Learn-to-Share: A Hardware-friendly Transfer Learning Framework Exploiting Computation and Parameter Sharing
Proceedings of the 38th International Conference on Machine Learning, PMLR 139:3469-3479, 2021.
Task-specific fine-tuning on pre-trained transformers has achieved performance breakthroughs in multiple NLP tasks. Yet, as both computation and parameter size grows linearly with the number of sub-tasks, it is increasingly difficult to adopt such methods to the real world due to unrealistic memory and computation overhead on computing devices. Previous works on fine-tuning focus on reducing the growing parameter size to save storage cost by parameter sharing.

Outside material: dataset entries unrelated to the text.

Lemma selections_rows transitions obs_df :
  flat_map rows (selections transitions obs_df)
  = flat_map
      (fun t => map (fun r => match_record (columns obs_df) r (fst t) (snd t))
                    (filter (fun r => strictly_inside (columns obs_df) r (snd t))
                            (rows obs_df)))
      transitions.
Proof.
  unfold selections. induction transitions as [| t rest IH]; [reflexivity |].
  cbn [flat_map]. rewrite flat_map_app, IH. f_equal. unfold len. cbn [rows].
  destruct (filter _ (rows obs_df)) as [| r rs] eqn:E; [reflexivity |].
  cbn [List.length Nat.ltb Nat.leb flat_map].
  rewrite app_nil_r, tag_rows. reflexivity.
Qed.

Lemma has_column_matched c cols :
  In c cols -> In c (matched_columns cols).
Proof.
  assert (H : forall cs c0, In c cs -> In c (add_column cs c0)).
  { intros cs c0 Hin. unfold add_column.
    destruct (existsb (String.eqb c0) cs); [assumption |].
    apply in_or_app. now left. }
  intros Hin. unfold matched_columns. now do 2 apply H.
Qed.
Lemma two_decimal_comma_fixed2 (n : Z) (sign : string) :
  sign = "" \/ sign = "-" ->
  two_decimal_comma (sign ++ fixed2 n ",") = true.
Proof.
  intros Hsign.
  assert (Hbody : digits_comma_two_digits false (fixed2 n ",") = true).
  { unfold fixed2. change ("," ++ ?t)%string with (String "," t).
    rewrite digits_comma_two_digits_append
      by (try apply decimal_all_digits; right; apply decimal_nonempty).
    cbn [two_digits]. rewrite !is_digit_mod10. reflexivity. }
  destruct Hsign as [-> | ->]; [| exact Hbody].
  change ("" ++ fixed2 n ",")%string with (fixed2 n ",").
  unfold fixed2 in *.
  pose proof (decimal_all_digits (n / 100)) as Hall.
  pose proof (decimal_nonempty (n / 100)) as Hne.
  destruct (decimal (n / 100)) as [| c rest]; [congruence |].
  cbn [all_digits] in Hall. apply andb_prop in Hall. destruct Hall as [Hc _].
  unfold two_decimal_comma. cbn [append].
  rewrite (digit_is_not_minus _ Hc). exact Hbody.
Qed.

Lemma hundredths_nearest (q : Q) :
  - (1 # 2) < inject_Z (hundredths q) - 100 * Qabs q <= 1 # 2.
Proof.
  destruct q as [num den]. unfold hundredths. cbn [Qnum Qden Qabs].
  set (a := Z.abs num). set (d := Zpos den).
  assert (Hd : (0 < d)%Z) by (unfold d; lia).
  pose proof (Z.mul_div_le (200 * a + d) (2 * d) ltac:(lia)) as Hle.
  pose proof (Z.mul_succ_div_gt (200 * a + d) (2 * d) ltac:(lia)) as Hgt.
  set (n := ((200 * a + d) / (2 * d))%Z) in *.
  unfold Qlt, Qle, Qminus, Qplus, Qmult, Qopp, inject_Z. cbn [Qnum Qden].
  fold d. split; lia.
Qed.

Lemma formatDecimal_finite (L : Libs) (q : Q) :
  Qabs_lt_1e21 q = true ->
  formatDecimal L (JNum (Finite q))
  = ret (JStr (sign_of q ++ fixed2 (hundredths q) ",")).
Proof.
  intros Hrange. unfold formatDecimal, toFixed2. cbn [nullish negb].
  rewrite Hrange. do 2 f_equal. unfold sign_of.
  destruct (Qnum q <? 0)%Z.
  - change ("-" ++ ?t)%string with (String "-" t). cbn [replace_dot].
    change ("-" =? ".")%char with false. cbv iota.
    rewrite replace_dot_fixed2. reflexivity.
  - apply replace_dot_fixed2.
Qed.

Lemma Qabs_lt_1e21_spec (q : Q) :
  Qabs q < inject_Z (10 ^ 21) -> Qabs_lt_1e21 q = true.
Proof.
  destruct q as [num den]. unfold Qabs_lt_1e21, Qlt, inject_Z.
  cbn [Qabs Qnum Qden]. intros H. apply Z.ltb_lt. lia.
Qed.
(** * Forward stepwise regression of the multiple-regression plugin

    A shallow embedding of the model-selection core of
    [webviz_subsurface/plugins/_multiple_regression.py]:
    [gen_model], [_gen_interaction_df], [forward_selected] and
    [_model_warnings]; and of the plugin around it: the construction
    ([__init__], [check_runs], [check_response_filters]), the response
    filters and their selectors, the callbacks' inputs, the force-in
    options and the two plots.

    Modelling conventions.
    - [float64] arithmetic is idealised as exact rational arithmetic ([Q]).
      Where numpy would produce [inf] or [nan] (a division by [SST = 0],
      the response being constant) the round ends in the outcome
      [NonFinite], unless a candidate takes the degrees-of-freedom exit,
      and nothing is stated about such runs: what is proved of whole runs
      either assumes a response that is not constant or does not depend on
      the scores.
    - [numpy.linalg.inv] is a parameter, [la_inv]: it returns a matrix or
      raises [LinAlgError], and which matrices it rejects is left open (its
      floating point factorisation accepts some singular ones).  The
      examples run with the exact inverse, which rejects the singular
      matrices.
    - A pandas [DataFrame] is its row count and its ordered list of
      labelled columns of numbers; labels are unique (a lookup finds the
      first).  Where the dtypes matter, in the interaction expansion, the
      frame comes with the labels of its int64 columns: a product of int64
      columns wraps around, every other arithmetic is in float64.  Missing
      values are not part of the model.
    - A Python [set] of names is the list of its elements in iteration
      order.  The order in which CPython iterates over a freshly built set
      depends on the hashes of the names; it is the parameter [set_iter].
      Removing an element leaves the order of the others as it was.
    - Python [list] objects live in a heap indexed by locations, so that
      the aliasing [selected = force_in] is visible.
    - [statsmodels]' [OLS(...).fit()] is a parameter: it yields the
      warnings it issues and either an exception or a fitted model.
    - The [CACHE.memoize] decorators are not part of the model.
    - A Python [dict] with string keys is the list of its entries in
      insertion order; its keys are unique.
    - Dash components and plotly figures are seen through what the plugin
      itself computes for them: the ids, options and values of the
      components, and the numbers, labels and colours handed to plotly.
      What the plugin reads or calls outside the file (the settings of the
      application, the loaders of the frames) is a parameter. *)

From Stdlib Require Import List Bool Arith ZArith QArith Lia String Ascii.
From Stdlib Require Import Permutation Sorted.
Import ListNotations.
Open Scope string_scope.
Open Scope Q_scope.
Open Scope list_scope.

However, compared to storage, the constraint of computation is a more critical issue with the fine-tuning models in modern computing environments. In this work, we propose LeTS, a framework that leverages both computation and parameter sharing across multiple tasks. Compared to traditional fine-tuning, LeTS proposes a novel neural architecture that contains a fixed pre-trained transformer model, plus learnable additive components for sub-tasks. The learnable components reuse the intermediate activations in the fixed pre-trained model, decoupling computation dependency. Differentiable neural architecture search is used to determine a task-specific computation sharing scheme, and a novel early stage pruning is applied to additive components for sparsity to achieve parameter sharing. Extensive experiments show that with 1.4% of extra parameters per task, LeTS reduces the computation by 49.5% on GLUE benchmarks with only 0.2% accuracy loss compared to full fine-tuning.